Dataset entries

(* ===== verification/DeploymentTarget.v ===== *)
(** The validation of DeploymentTargets (internal/deploymenttarget/setup.go),
    and what an accepted target gives its two users: the Flux configuration
    provider and the landscape client. *)
From S2P Require Import Prelude GoBytes GoStrings Objects Client ControllerUtil FakeApi LandscapeClient FluxReconcilers.
Local Open Scope Z_scope.

Module DeploymentTarget.

Definition acceptedKubeconfigKeys : list string := ["value"; "value.yaml"].

(** [dpltarget.ValidationResult] of the konfidence module. *)
Inductive ValidationResult := ValidationSuccess | ValidationFailure (msg : string).

Section validation.
Context `{U : Unicode}.
(** [clientcmd.RESTConfigFromKubeConfig]. *)
Context (RestConfig : Type).
Context (restConfigFrom : string → result GoError RestConfig).

Fixpoint firstKey (keys : list string) (data : gmap string string) : option string :=
  match keys with
  | [] => None
  | key :: rest => match data !! key with Some d => Some d | None => firstKey rest data end
  end.
Definition kubeconfigFromSecret (s : Secret) : result GoError string :=
  match firstKey acceptedKubeconfigKeys (sec_Data s) with
  | Some d => Ok d
  | None => Err (ENew ("secret " +:+ Quote (om_Name (sec_Meta s)) +:+
                       " contains no kubeconfig: expected key as one of [value value.yaml]"))
  end.

(** [NamespacedName.String]. *)
Definition keyString (k : NamespacedName) : string := nn_Namespace k +:+ "/" +:+ nn_Name k.

Definition validate (dt : DeploymentTarget) : Prog (result GoError ValidationResult) :=
  match dt_Parameters dt with
  | None => Ret (Ok ValidationSuccess)
  | Some params =>
      if negb (bool_decide (pa_APIGroup params = "")) || negb (bool_decide (pa_Kind params = "Secret")) ||
         bool_decide (pa_Name params = "") then
        Ret (Ok (ValidationFailure "parameters must refer to a Kubernetes Secret containing a kubeconfig"))
      else
        let secretKey := NN (om_Namespace (dt_Meta dt)) (pa_Name params) in
        g ← trigger (Get KSecret secretKey);
        match g with
        | Err e => Ret (Err (EWrap ("get secret " +:+ keyString secretKey) (EApi e)))
        | Ok secret =>
            match kubeconfigFromSecret secret with
            | Err err => Ret (Ok (ValidationFailure (Error err)))
            | Ok kubeconfigBytes =>
                match restConfigFrom kubeconfigBytes with
                | Err _ => Ret (Ok (ValidationFailure ("secret " +:+ Quote (pa_Name params) +:+
                                                       " does not contain a valid kubeconfig")))
                | Ok _ => Ret (Ok ValidationSuccess)
                end
            end
        end
  end.

(** * Properties *)

Context (RemoteClient : Type) (newClient : RestConfig → result GoError RemoteClient).

(** The landscape client reads the kubeconfig from the same key. *)
Lemma same_kubeconfig s kc :
  kubeconfigFromSecret s = Ok kc ↔ LandscapeClient.kubeconfigFromSecret s = Ok kc.
Proof.
  unfold kubeconfigFromSecret, LandscapeClient.kubeconfigFromSecret. cbn.
  destruct (sec_Data s !! "value"); [done|]. by destruct (sec_Data s !! "value.yaml").
Qed.

Lemma secretParameters_guard p :
  negb (bool_decide (pa_APIGroup p = "")) || negb (bool_decide (pa_Kind p = "Secret")) || bool_decide (pa_Name p = "")
  = negb (ConfigProvider.secretParameters p).
Proof. unfold ConfigProvider.secretParameters. by rewrite negb_involutive. Qed.

(** C31: what the verdict on a target means for its users.  An accepted target
    is local for the configuration provider and read without any call, or
    gives it a Secret that was just read, from which the landscape client can
    build its connection.  A rejected target has no kubeconfig reference, or
    its Secret yields no connection.  A Secret that cannot be read is an
    error, not a verdict. *)
Theorem validate_agrees dt tr r (Hrun : execs (validate dt) tr r) :
  match r with
  | Ok ValidationSuccess =>
      (tr = [] ∧ ConfigProvider.kubeConfigRef dt = Ok None) ∨
      ∃ name s kc rc, tr = [Did (Get KSecret (NN (om_Namespace (dt_Meta dt)) name)) (Ok s)] ∧
        ConfigProvider.kubeConfigRef dt = Ok (Some name) ∧
        LandscapeClient.kubeconfigFromSecret s = Ok kc ∧ restConfigFrom kc = Ok rc
  | Ok (ValidationFailure _) =>
      (tr = [] ∧ is_ok (ConfigProvider.kubeConfigRef dt) = false) ∨
      ∃ name s, tr = [Did (Get KSecret (NN (om_Namespace (dt_Meta dt)) name)) (Ok s)] ∧
        ConfigProvider.kubeConfigRef dt = Ok (Some name) ∧
        ∀ key, is_ok (LandscapeClient.remoteClient RemoteClient RestConfig restConfigFrom newClient key s ∅).1 = false
  | Err _ => ∃ name e, tr = [Did (Get KSecret (NN (om_Namespace (dt_Meta dt)) name)) (Err e)] ∧
      ConfigProvider.kubeConfigRef dt = Ok (Some name)
  end.
Proof.
  unfold validate in Hrun. unfold ConfigProvider.kubeConfigRef.
  destruct (dt_Parameters dt) as [p|]; [|destruct Hrun as [-> ->]; by left].
  rewrite secretParameters_guard in Hrun. destruct (ConfigProvider.secretParameters p); cbn [negb] in *;
    [|destruct Hrun as [-> ->]; by left].
  exec_bind Hrun t0 g Hg. apply execs_local in Hg as ->. destruct g as [s|e].
  2:{ destruct Hrun as [-> ->]. by exists (pa_Name p), e. }
  destruct (kubeconfigFromSecret s) as [kc|err] eqn:Ek.
  - pose proof Ek as Ek'. apply same_kubeconfig in Ek'.
    destruct (restConfigFrom kc) as [rc|err] eqn:Er; destruct Hrun as [-> ->]; right.
    + by exists (pa_Name p), s, kc, rc.
    + exists (pa_Name p), s. split_and!; [done|done|]. intros key. unfold LandscapeClient.remoteClient.
      by rewrite lookup_empty, Ek', Er.
  - destruct Hrun as [-> ->]. right. exists (pa_Name p), s. split_and!; [done|done|]. intros key.
    unfold LandscapeClient.remoteClient. rewrite lookup_empty.
    destruct (LandscapeClient.kubeconfigFromSecret s) as [kc|] eqn:El; [|done].
    apply same_kubeconfig in El. congruence.
Qed.
End validation.

Section witnesses.
#[local] Existing Instance caseless_unicode.
Definition remote_target : DeploymentTarget := {|
  dt_Meta := new_meta "ns" "remote" ∅; dt_ArtifactType := "helm.konfidence.cloud";
  dt_Parameters := Some {| pa_APIGroup := ""; pa_Kind := "Secret"; pa_Name := "kubeconfig" |}; dt_Conditions := [] |}.
Definition remote_secret : Secret :=
  {| sec_Meta := new_meta "ns" "kubeconfig" ∅; sec_Data := {[ "value.yaml" := "config" ]} |}.
Definition remote_validate : Prog (result GoError ValidationResult) := validate string (λ s, Ok s) remote_target.
Lemma validate_agrees_witness :
  ∃ name s kc rc, calls fake remote_validate (put (k := KSecret) remote_secret empty_cluster) =
      [Did (Get KSecret (NN "ns" name)) (Ok s)] ∧
    ConfigProvider.kubeConfigRef remote_target = Ok (Some name) ∧
    LandscapeClient.kubeconfigFromSecret s = Ok kc ∧ Ok (E := GoError) kc = Ok rc.
Proof.
  destruct (validate_agrees string (λ s, Ok s) string (λ s, Ok s) remote_target _ _
    (run_execs fake remote_validate (put (k := KSecret) remote_secret empty_cluster))) as [[H _]|H]; [done|exact H].
Defined.
End witnesses.
End DeploymentTarget.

* WORK ORDER
In the entries above, some lines may contain the string "verdict"; report how many, without additional comment.

* EXERCISE RESPONSE
2